**WORK ITEM**
The lines to copy are those in the listing that hold the word "over".

**SUPPLIED ENTRIES**
(* ===== verification/Ipv4L3.v ===== *)
(** * The IPv4 protocol: sending and forwarding (src/internet/model/ipv4-l3-protocol.cc)

    The node's interfaces, transport protocols and identification counters, the
    routing protocol behind the class [RoutingProtocol], and the handlers that
    send, fragment and forward packets. Handlers return the calls they make to
    interfaces, traces and ICMP. Duplicate packet detection is off, as by
    default. *)

From S2P Require Import Prelude Buffer BufferInv PacketBytes Ipv4Address Ipv4Interface Ipv4Header Ipv4StaticRouting.
From S2P Require Import Ipv4Fragment Ipv4Reassembly.
Import Buffer BufferInv PacketBytes Ipv4Mask Ipv4Address Ipv4InterfaceAddress Interfaces Ipv4StaticRouting
  Ipv4Header.Ipv4Header Ipv4Fragment.

Module Ipv4L3.

(** ** Data *)

Inductive DropReason :=
  DROP_TTL_EXPIRED | DROP_NO_ROUTE | DROP_BAD_CHECKSUM | DROP_INTERFACE_DOWN | DROP_ROUTE_ERROR
| DROP_FRAGMENT_TIMEOUT | DROP_DUPLICATE.

(** The socket tags of a packet that the handlers read or write. *)
Record Tags := mkTags {
  ttl_tag : option Z;
  tos_tag : option Z;
  priority_tag : option Z
}.

Inductive L3Call :=
  | InterfaceSend (interface : Z) (p : Packet) (t : Tags) (h : Ipv4Header) (target : Z)
  | DropTrace (h : Ipv4Header) (p : Packet) (reason : DropReason) (interface : Z)
  | IcmpTimeExceeded (h : Ipv4Header) (p : Packet).

Section Protocol.
Context {R : Type} `{RoutingProtocol R}.
(** [Node::ChecksumEnabled] *)
Context (checksum : bool).

Record L3 := mkL3 {
  l3_ifs : Interfaces;
  m_routingProtocol : option R;
  m_protocols : gmap (Z * Z) Z;
  m_defaultTtl : Z;
  m_identification : gmap (Z * Z) Z
}.
Definition set_ifs (i : Interfaces) (s : L3) : L3 :=
  mkL3 i (m_routingProtocol s) (m_protocols s) (m_defaultTtl s) (m_identification s).
Definition set_routing (r : option R) (s : L3) : L3 :=
  mkL3 (l3_ifs s) r (m_protocols s) (m_defaultTtl s) (m_identification s).
Definition set_ident (m : gmap (Z * Z) Z) (s : L3) : L3 :=
  mkL3 (l3_ifs s) (m_routingProtocol s) (m_protocols s) (m_defaultTtl s) m.

(** ** Transport protocols

    A protocol is known by an identity and its [GetProtocolNumber]. *)

Definition set_protocols (m : gmap (Z * Z) Z) (s : L3) : L3 :=
  mkL3 (l3_ifs s) (m_routingProtocol s) m (m_defaultTtl s) (m_identification s).
Definition Insert (protocol number : Z) (s : L3) : L3 :=
  set_protocols (<[(number, -1) := protocol]> (m_protocols s)) s.
Definition Insert_at (protocol number interfaceIndex : Z) (s : L3) : L3 :=
  set_protocols (<[(number, i32 interfaceIndex) := protocol]> (m_protocols s)) s.
Definition Remove (number : Z) (s : L3) : L3 := set_protocols (delete (number, -1) (m_protocols s)) s.
Definition Remove_at (number interfaceIndex : Z) (s : L3) : L3 :=
  set_protocols (delete (number, i32 interfaceIndex) (m_protocols s)) s.
(** [None] is the null pointer. *)
Definition GetProtocol_at (protocolNumber interfaceIndex : Z) (s : L3) : option Z :=
  match (if 0 <=? interfaceIndex then m_protocols s !! (protocolNumber, interfaceIndex) else None) with
  | Some p => Some p
  | None => m_protocols s !! (protocolNumber, -1)
  end.
Definition GetProtocol (protocolNumber : Z) (s : L3) : option Z := GetProtocol_at protocolNumber (-1) s.
Definition SetDefaultTtl (ttl : Z) (s : L3) : L3 :=
  mkL3 (l3_ifs s) (m_routingProtocol s) (m_protocols s) ttl (m_identification s).

(** ** Addresses and interface state *)

(** Notification of the routing protocol, if there is one. *)
Definition notify (f : R -> option R) (s : L3) : option L3 :=
  match m_routingProtocol s with
  | None => Some s
  | Some r => let* r' := f r in Some (set_routing (Some r') s)
  end.

Definition L3_AddAddress (i : Z) (address : Ipv4InterfaceAddress) (s : L3) : option (bool * L3) :=
  let* interface := GetInterface i (l3_ifs s) in
  let* ifs := update (fun x => (AddAddress address x).2) i (l3_ifs s) in
  let* s := notify (notify_add_address i address ifs) (set_ifs ifs s) in
  Some ((AddAddress address interface).1, s).
Definition RemoveAddress_at (i addressIndex : Z) (s : L3) : option (bool * L3) :=
  let* interface := GetInterface i (l3_ifs s) in
  let* (address, interface') := RemoveAddress_index addressIndex interface in
  let* ifs := update (fun _ => interface') i (l3_ifs s) in
  if bool_decide (address <> InterfaceAddress_default) then
    let* s := notify (notify_remove_address i address ifs) (set_ifs ifs s) in Some (true, s)
  else Some (false, set_ifs ifs s).
Definition L3_RemoveAddress (i address : Z) (s : L3) : option (bool * L3) :=
  if address =? Ipv4Address.GetLoopback then Some (false, s)
  else
    let* interface := GetInterface i (l3_ifs s) in
    let '(ifAddr, interface') := RemoveAddress address interface in
    let* ifs := update (fun _ => interface') i (l3_ifs s) in
    if bool_decide (ifAddr <> InterfaceAddress_default) then
      let* s := notify (notify_remove_address i ifAddr ifs) (set_ifs ifs s) in Some (true, s)
    else Some (false, set_ifs ifs s).

(** An interface whose device has an MTU under 68 bytes stays down. *)
Definition SetUp (i : Z) (s : L3) : option L3 :=
  let* interface := GetInterface i (l3_ifs s) in
  if 68 <=? dev_mtu (m_device interface) then
    let* ifs := update Ipv4Interface.SetUp i (l3_ifs s) in
    notify (notify_interface_up i ifs) (set_ifs ifs s)
  else Some s.
Definition SetDown (ifaceIndex : Z) (s : L3) : option L3 :=
  let* ifs := update Ipv4Interface.SetDown ifaceIndex (l3_ifs s) in
  notify (notify_interface_down ifaceIndex ifs) (set_ifs ifs s).

(** ** Headers *)

Definition ident_key (source destination protocol : Z) : Z * Z :=
  (Z.lor destination (u64 (Z.shiftl source 32)), protocol).
(** [m_identification[key]], zero for a new key. *)
Definition ident (key : Z * Z) (s : L3) : Z := default 0 (m_identification s !! key).
Definition DecreaseIdentification (source destination protocol : Z) (s : L3) : L3 :=
  let key := ident_key source destination protocol in
  set_ident (<[key := u16 (ident key s - 1)]> (m_identification s)) s.

Definition BuildHeader (source destination protocol payloadSize ttl tos : Z) (mayFragment : bool) (s : L3)
    : Ipv4Header * L3 :=
  let ipHeader := SetTos tos (SetTtl ttl (SetPayloadSize payloadSize (SetProtocol protocol
                    (SetDestination destination (SetSource source Ipv4Header_new))))) in
  let key := ident_key source destination protocol in
  let ipHeader := if mayFragment then SetMayFragment ipHeader else SetDontFragment ipHeader in
  let ipHeader := SetIdentification (ident key s) ipHeader in
  let s := set_ident (<[key := u16 (ident key s + 1)]> (m_identification s)) s in
  (if checksum then EnableChecksum ipHeader else ipHeader, s).

(** ** Sending *)

Definition SendRealOut (route : option Ipv4Route) (packet : Packet) (tags : Tags) (ipHeader : Ipv4Header) (s : L3)
    : option (list L3Call) :=
  match route with
  | None => Some [DropTrace ipHeader packet DROP_NO_ROUTE 0]
  | Some route =>
      let interface := GetInterfaceForDevice (rt_outputDevice route) (l3_ifs s) in
      assert* 0 <=? interface in
      let* outInterface := GetInterface interface (l3_ifs s) in
      let target := if IsAny (rt_gateway route) then GetDestination ipHeader else rt_gateway route in
      if Ipv4Interface.IsUp outInterface then
        let mtu := dev_mtu (m_device outInterface) in
        if mtu <? u32 (GetSize packet + GetSerializedSize ipHeader) then
          let* listFragments := DoFragmentation checksum packet ipHeader mtu in
          Some ((fun x => InterfaceSend interface x.1 tags x.2 target) <$> listFragments)
        else Some [InterfaceSend interface packet tags ipHeader target]
      else Some []
  end.

Definition SendWithHeader (packet : Packet) (tags : Tags) (ipHeader : Ipv4Header) (route : option Ipv4Route) (s : L3)
    : option (list L3Call) :=
  SendRealOut route packet tags (if checksum then EnableChecksum ipHeader else ipHeader) s.

(** The header built at the top of [Send]; the TTL and TOS tags are removed
    from the packet. *)
Definition send_header (packet : Packet) (tags : Tags) (source destination protocol : Z) (s : L3) : Ipv4Header * L3 :=
  BuildHeader source destination protocol (u16 (GetSize packet)) (default (m_defaultTtl s) (ttl_tag tags))
    (default 0 (tos_tag tags)) true s.

(** [Send] with a route (case 1). *)
Definition Send_route (packet : Packet) (tags : Tags) (source destination protocol : Z) (route : Ipv4Route) (s : L3)
    : option (list L3Call * L3) :=
  let '(ipHeader, s) := send_header packet tags source destination protocol s in
  if negb (gw_initialized route) then None
  else
    let* calls := SendRealOut (Some route) packet (mkTags None None (priority_tag tags)) ipHeader s in
    Some (calls, s).

(** The route made up for a broadcast on an interface. *)
Definition proxy_route (destination source : Z) (i : Ipv4Interface) : Ipv4Route :=
  mkRoute destination source GetAny true (dev_id (m_device i)).

(** The loop over the interfaces for a limited broadcast (case 2). All rounds
    send the same packet object, from which the first one removes the TTL and TOS
    tags. *)
Fixpoint broadcast_loop (packet : Packet) (tags : Tags) (source destination protocol : Z) (l : list Ipv4Interface)
    (s : L3) : option (list L3Call * L3) :=
  match l with
  | [] => Some ([], s)
  | outInterface :: rest =>
      let sendIt := IsAny source || existsb (fun a => m_local a =? source) (m_ifaddrs outInterface) in
      let* (calls, s) :=
        if sendIt then
          Send_route packet tags source destination protocol (proxy_route destination source outInterface)
            (DecreaseIdentification source destination protocol s)
        else Some ([], s) in
      let tags := if sendIt then mkTags None None (priority_tag tags) else tags in
      let* (calls', s) := broadcast_loop packet tags source destination protocol rest s in
      Some (calls ++ calls', s)
  end.

(** The interface whose subnet-directed broadcast the destination is (case 3). *)
Fixpoint find_directed (destination : Z) (ifs : Interfaces) (l : list Ipv4Interface) : option (option Ipv4Interface) :=
  match l with
  | [] => Some None
  | outInterface :: rest =>
      let* interface := GetInterface (GetInterfaceForDevice (dev_id (m_device outInterface)) ifs) ifs in
      if existsb (fun a => IsSubnetDirectedBroadcast destination (m_mask a) &&
            (CombineMask destination (m_mask a) =? CombineMask (m_local a) (m_mask a))) (m_ifaddrs interface)
      then Some (Some outInterface)
      else find_directed destination ifs rest
  end.

Definition Send (packet : Packet) (tags : Tags) (source destination protocol : Z) (route : option Ipv4Route) (s : L3)
    : option (list L3Call * L3) :=
  match route with
  | Some route => Send_route packet tags source destination protocol route s
  | None =>
      let '(ipHeader, s) := send_header packet tags source destination protocol s in
      if IsBroadcast destination || IsLocalMulticast destination then
        broadcast_loop packet tags source destination protocol (m_interfaces (l3_ifs s)) s
      else
        let* directed := find_directed destination (l3_ifs s) (m_interfaces (l3_ifs s)) in
        match directed with
        | Some outInterface =>
            Send_route packet tags source destination protocol (proxy_route destination source outInterface)
              (DecreaseIdentification source destination protocol s)
        | None =>
            let* newRoute :=
              match m_routingProtocol s with
              | Some r => let* (rt, _) := route_output ipHeader None (l3_ifs s) r in Some rt
              | None => Some None
              end in
            match newRoute with
            | Some rt =>
                Send_route packet tags source destination protocol rt
                  (DecreaseIdentification source destination protocol s)
            | None =>
                Some ([DropTrace ipHeader packet DROP_NO_ROUTE 0], DecreaseIdentification source destination protocol s)
            end
        end
  end.

(** ** Forwarding *)

Definition IpTos2Priority (ipTos : Z) : Z :=
  let c := Z.shiftr (Z.land ipTos 0x1e) 1 in
  if c <? 4 then 0 else if c <? 8 then 2 else if c <? 12 then 6 else 4.

Definition ICMP_PROTOCOL : Z := 1.
Definition IpForward (rtentry : Ipv4Route) (p : Packet) (tags : Tags) (header : Ipv4Header) (s : L3)
    : option (list L3Call) :=
  let interface := GetInterfaceForDevice (rt_outputDevice rtentry) (l3_ifs s) in
  let ipHeader := SetTtl (u8 (GetTtl header - 1)) header in
  if GetTtl ipHeader =? 0 then
    let* icmp :=
      if negb (IsBroadcast (GetDestination ipHeader)) && negb (IsMulticast (GetDestination ipHeader)) then
        let* _ := GetProtocol ICMP_PROTOCOL s in Some [IcmpTimeExceeded ipHeader p]
      else Some [] in
    Some (icmp ++ [DropTrace header p DROP_TTL_EXPIRED interface])
  else
    let priority := IpTos2Priority (GetTos ipHeader) in
    let tags := mkTags (ttl_tag tags) (tos_tag tags) (if priority =? 0 then None else Some priority) in
    SendRealOut (Some rtentry) p tags ipHeader s.

(** The loop over the output interfaces; an expired TTL ends it. *)
Fixpoint multicast_loop (outputs : list (Z * Z)) (p : Packet) (tags : Tags) (header : Ipv4Header) (s : L3)
    : option (list L3Call) :=
  match outputs with
  | [] => Some []
  | (interface, _) :: rest =>
      let ipHeader := SetTtl (u8 (GetTtl header - 1)) header in
      if GetTtl ipHeader =? 0 then Some [DropTrace header p DROP_TTL_EXPIRED interface]
      else
        let* device := GetNetDevice interface (l3_ifs s) in
        let rtentry := mkRoute (GetDestination ipHeader) (GetSource ipHeader) GetAny true (dev_id device) in
        let* calls := SendRealOut (Some rtentry) p tags ipHeader s in
        let* calls' := multicast_loop rest p tags header s in
        Some (calls ++ calls')
  end.
Definition IpMulticastForward (mrtentry : Ipv4MulticastRoute) (p : Packet) (tags : Tags) (header : Ipv4Header) (s : L3)
    : option (list L3Call) :=
  multicast_loop (m_ttls mrtentry) p tags header s.

Definition RouteInputError (p : Packet) (ipHeader : Ipv4Header) : list L3Call :=
  [DropTrace ipHeader p DROP_ROUTE_ERROR 0].

End Protocol.

Arguments L3 R : clear implicits.

End Ipv4L3.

**ANSWER SECTION**
(** The loop over the interfaces for a limited broadcast (case 2). All rounds
(** The loop over the output interfaces; an expired TTL ends it. *)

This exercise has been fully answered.